Opérations de paix: l’opposition réclame un vote avant tout déploiement

Le ministre Sajjan participait, jeudi à Londres, à un sommet des pays qui contribuent aux missions de maintien de la paix des Nations unies.
Photo: AP-PA/Stefan Rousseau Special Le ministre Sajjan participait, jeudi à Londres, à un sommet des pays qui contribuent aux missions de maintien de la paix des Nations unies.

Le ministre de la Défense, Harjit Sajjan, qui espère être en mesure d’annoncer « d’ici la fin de l’année » où seront envoyés des centaines de Casques bleus canadiens, n’est pas prêt à s’engager à tenir un vote sur ce déploiement au Parlement malgré les pressions de l'opposition.

Une décision d’une telle importance ne devrait pas être précipitée, a plaidé le ministre Sajjan jeudi, en conférence téléphonique depuis Londres, où il participait à un sommet des pays qui contribuent aux missions de soutien à la paix des Nations unies.

« Je veux avancer le plus rapidement possible, mais le faire de manière responsable. […] Je ne veux pas d’un échéancier artificiel qui mettrait en péril la sécurité des troupes et l’impact d’une mission », a expliqué M. Sajjan.

On ignore donc toujours dans quels pays pourraient être envoyés jusqu’à 600 soldats et 150 policiers. On ne sait pas non plus à quel moment leur déploiement pourrait survenir — sur cette question, le ministre s’en remet aux Forces armées canadiennes.

« Je laisse ces décisions à l’armée. Il faudra déterminer, une fois que la décision aura été prise, quel type de formation s’imposera », a-t-il précisé.

Pression de l'opposition

Pour les trois principaux partis d’opposition à Ottawa, tout engagement canadien devrait être avalisé au préalable par les députés de la Chambre des communes. Autrement, les libéraux feraient preuve de mépris envers le Parlement, a soutenu le porte-parole associé du Parti conservateur en matière de défense, Pierre Paul-Hus.
  
« On veut envoyer des soldats en Afrique, probablement, dans les endroits les plus dangereux du monde. […] Tout le Parlement doit débattre et avoir un vote sur une mission d’une telle importance », a-t-il dit en conférence de presse à Ottawa, jeudi matin.

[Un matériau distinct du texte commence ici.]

(** * Password-recovery verification route

    Shallow embedding of [app/routes/_auth+/forgot-password_.verify.tsx]:
    the [verifySchema], the [loader], the [action] and the [validate]
    function they share, together with the parts of zod, conform, prisma
    and the cookie session they call.

    Conventions.
    - An [async] function is a computation in the monad [M]: it reads and
      updates a [World] (the two prisma tables, the clock and a log of the
      calls made to the external collaborators) and either returns or throws.
    - A [FormData] or [URLSearchParams] body is the list of its entries.
    - Strings are sequences of characters; [String.length] counts them. *)

From Stdlib Require Import ZArith Ascii String.
From stdpp Require Import base strings pretty list gmap.

Local Open Scope Z_scope.
Local Open Scope string_scope.
Local Open Scope list_scope.

(** ** Request bodies and conform payloads *)

Definition Body : Type := list (string * string).

(** [URLSearchParams.has] *)
Definition has (params : Body) (name : string) : bool :=
  bool_decide (name ∈ params.*1).

(** A payload entry after conform has grouped the entries by name. *)
Inductive FieldValue : Type :=
  | FString (s : string)
  | FArray (l : list string).

Abbreviation Payload := (gmap string FieldValue).

(** [Object.fromEntries(params)]: a later entry overwrites an earlier one. *)
Definition fromEntries (params : Body) : Payload :=
  foldl (fun acc kv => <[kv.1 := FString kv.2]> acc) ∅ params.

(** ** Outcomes of a call: a value or a thrown error *)

Inductive Outcome (A : Type) : Type :=
  | Returned (a : A)
  | Thrown (msg : string).
Arguments Returned {A} a.
Arguments Thrown {A} msg.

(** ** zod: issues and parse status

    A failed check ([min], [max], a custom issue that is not fatal) marks
    the result dirty; only a type error aborts ([INVALID]). *)

Inductive ZodIssueCode : Type :=
  | invalid_type | too_small | too_big | invalid_string | invalid_union | custom.

Record ZodIssue : Type := mkIssue {
  issue_path : list string;
  issue_code : ZodIssueCode;
  issue_message : string;
}.

Inductive ParseReturn (A : Type) : Type :=
  | OK (v : A)
  | DIRTY (v : A)
  | INVALID.
Arguments OK {A} v.
Arguments DIRTY {A} v.
Arguments INVALID {A}.

Definition Schema (A : Type) : Type :=
  option FieldValue -> ParseReturn A * list ZodIssue.

(** [z.string()] followed by checks; [checks s] lists the issues of the
    checks that [s] fails. *)
Definition zString (checks : string -> list ZodIssue) : Schema string :=
  fun input =>
    match input with
    | Some (FString s) =>
        match checks s with
        | [] => (OK s, [])
        | issues => (DIRTY s, issues)
        end
    | Some (FArray _) =>
        (INVALID, [mkIssue [] invalid_type "Expected string, received array"])
    | None => (INVALID, [mkIssue [] invalid_type "Required"])
    end.

(** [.min(n)] and [.max(n)] on a string. *)
Definition zMin (n : nat) (s : string) : list ZodIssue :=
  if (String.length s <? n)%nat
  then [mkIssue [] too_small
          ("String must contain at least " +:+ pretty n +:+ " character(s)")]
  else [].

Definition zMax (n : nat) (s : string) : list ZodIssue :=
  if (n <? String.length s)%nat
  then [mkIssue [] too_big
          ("String must contain at most " +:+ pretty n +:+ " character(s)")]
  else [].

(** [z.union([a, b])]: the first valid option wins, else the first dirty
    one (with its issues), else the union is invalid. *)
Definition zUnion {A : Type} (a b : Schema A) : Schema A :=
  fun input =>
    let '(ra, ia) := a input in
    let '(rb, ib) := b input in
    match ra, rb with
    | OK v, _ => (OK v, [])
    | _, OK v => (OK v, [])
    | DIRTY v, _ => (DIRTY v, ia)
    | _, DIRTY v => (DIRTY v, ib)
    | INVALID, INVALID => (INVALID, [mkIssue [] invalid_union "Invalid input"])
    end.

(** The issues of the field [name] of an object carry its name in front of
    their path. *)
Definition atKey (name : string) (issues : list ZodIssue) : list ZodIssue :=
  (fun i => mkIssue (name :: issue_path i) (issue_code i) (issue_message i))
    <$> issues.

(** ** conform: reading a body *)

Definition INTENT : string := "__intent__".

(** conform's grouping of repeated names: a second value turns the entry
    into an array; an absent or empty previous value is replaced. *)
Definition setValue (payload : Payload) (name value : string) : Payload :=
  match payload !! name with
  | None | Some (FString "") => <[name := FString value]> payload
  | Some (FString prev) => <[name := FArray [prev; value]]> payload
  | Some (FArray prev) => <[name := FArray (prev ++ [value])%list]> payload
  end.

(** The loop of conform's [parse] over the entries, from the submission
    [{ intent: 'submit', payload: {} }].  Names in conform's path syntax
    ([a.b], [a[0]]) and list intents are outside this model. *)
Fixpoint parseEntries (body : Body) (intent : string) (payload : Payload)
  : Outcome (string * Payload) :=
  match body with
  | [] => Returned (intent, payload)
  | (name, value) :: rest =>
      if String.eqb name INTENT then
        if String.eqb intent "submit"
        then parseEntries rest value payload
        else Thrown "The intent could only be set on a button"
      else parseEntries rest intent (setValue payload name value)
  end.

(** conform's [getName] on a path of keys. *)
Definition getName (path : list string) : string := String.concat "." path.

(** The [error] object of a submission: the messages of the issues, by
    field name, in order ([acceptMultipleErrors] keeps all of them). *)
Definition addError (error : gmap string (list string)) (i : ZodIssue)
  : gmap string (list string) :=
  let name := getName (issue_path i) in
  <[name := (default [] (error !! name) ++ [issue_message i])%list]> error.

Definition formatError (issues : list ZodIssue) : gmap string (list string) :=
  foldl addError ∅ issues.

(** ** The database, the clock and the log of external calls *)

(** A row of prisma's [verification] table, with the columns the route
    reads or filters on. *)
Record Verification : Type := mkVerification {
  type : string;
  verificationTarget : string;
  otp : string;
  algorithm : string;
  secretKey : string;
  validSeconds : Z;
}.

(** The columns picked by [select] in [validate]. *)
Record VerificationSelect : Type := mkVerificationSelect {
  sel_algorithm : string;
  sel_secretKey : string;
  sel_validSeconds : Z;
}.

Record User : Type := mkUser {
  email : string;
  username : string;
}.

Abbreviation Session := (gmap string string).

(** One entry per call that leaves the route, in the order of the calls. *)
Inductive Event : Type :=
  | VerificationFindFirst (type target otp : string)
  | VerifyTOTP (otp key algorithm : string) (validSeconds window : Z)
  | VerificationDeleteMany (type target otp : string) (count : nat)
  | UserFindFirst (usernameOrEmail : string)
  | SessionSet (key value : string)
  | CommitSession (session : Session).

Record World : Type := mkWorld {
  verification : list Verification;
  user : list User;
  now : Z;
  log : list Event;
}.

(** ** The monad of asynchronous calls *)

Definition M (A : Type) : Type := World -> Outcome A * World.

Definition ret {A : Type} (a : A) : M A := fun w => (Returned a, w).

Definition throw {A : Type} (msg : string) : M A := fun w => (Thrown msg, w).

Definition bind {A B : Type} (m : M A) (k : A -> M B) : M B :=
  fun w =>
    match m w with
    | (Returned a, w') => k a w'
    | (Thrown msg, w') => (Thrown msg, w')
    end.

Notation "'let*' x ':=' m 'in' k" := (bind m (fun x => k))
  (at level 10, x pattern, m at level 100, k at level 200).

Definition emit (e : Event) : M unit :=
  fun w => (Returned tt,
            mkWorld (verification w) (user w) (now w) (log w ++ [e])%list).

(** The world after the calls [es] were logged. *)
Definition logged (w : World) (es : list Event) : World :=
  mkWorld (verification w) (user w) (now w) (log w ++ es)%list.

Definition liftOutcome {A : Type} (o : Outcome A) : M A := fun w => (o, w).

(** ** prisma *)

(** The [where] clause shared by [findFirst] and [deleteMany]. *)
Definition verificationWhere (ty target code : string) (v : Verification)
  : bool :=
  String.eqb (type v) ty && String.eqb (verificationTarget v) target
  && String.eqb (otp v) code.

Definition select (v : Verification) : VerificationSelect :=
  mkVerificationSelect (algorithm v) (secretKey v) (validSeconds v).

Definition verification_findFirst (ty target code : string)
  : M (option VerificationSelect) :=
  let* _ := emit (VerificationFindFirst ty target code) in
  fun w =>
    (Returned (select <$> List.find (verificationWhere ty target code)
                            (verification w)), w).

Le chef du Bloc québécois, Rhéal Fortin, a abondé dans le même sens. « Ce qui est clair pour nous, c’est que s’il y a un déploiement de soldats canadiens, ça doit passer par un vote en Chambre », a-t-il dit en conférence de presse au parlement.

« C’est un minimum de respect, on s’entend, là. Envoyer des gens se faire tuer à l’étranger, je pense que ça passe minimalement par une décision à la Chambre des communes », a ajouté M. Fortin.

Le ministre Sajjan a néanmoins refusé de dire clairement si le gouvernement pourrait soumettre le déploiement de troupes à un vote en Chambre.

« On met la charrue avant les boeufs. […] Une fois que je disposerai de toute l’information nécessaire, je serai en mesure de faire une recommandation au conseil des ministres. […] Nous discuterons de la suite des choses », a-t-il offert.

Des informations contradictoires circulaient à ce sujet, jeudi, mais la décision finale n’aurait pas encore été prise, selon une source gouvernementale.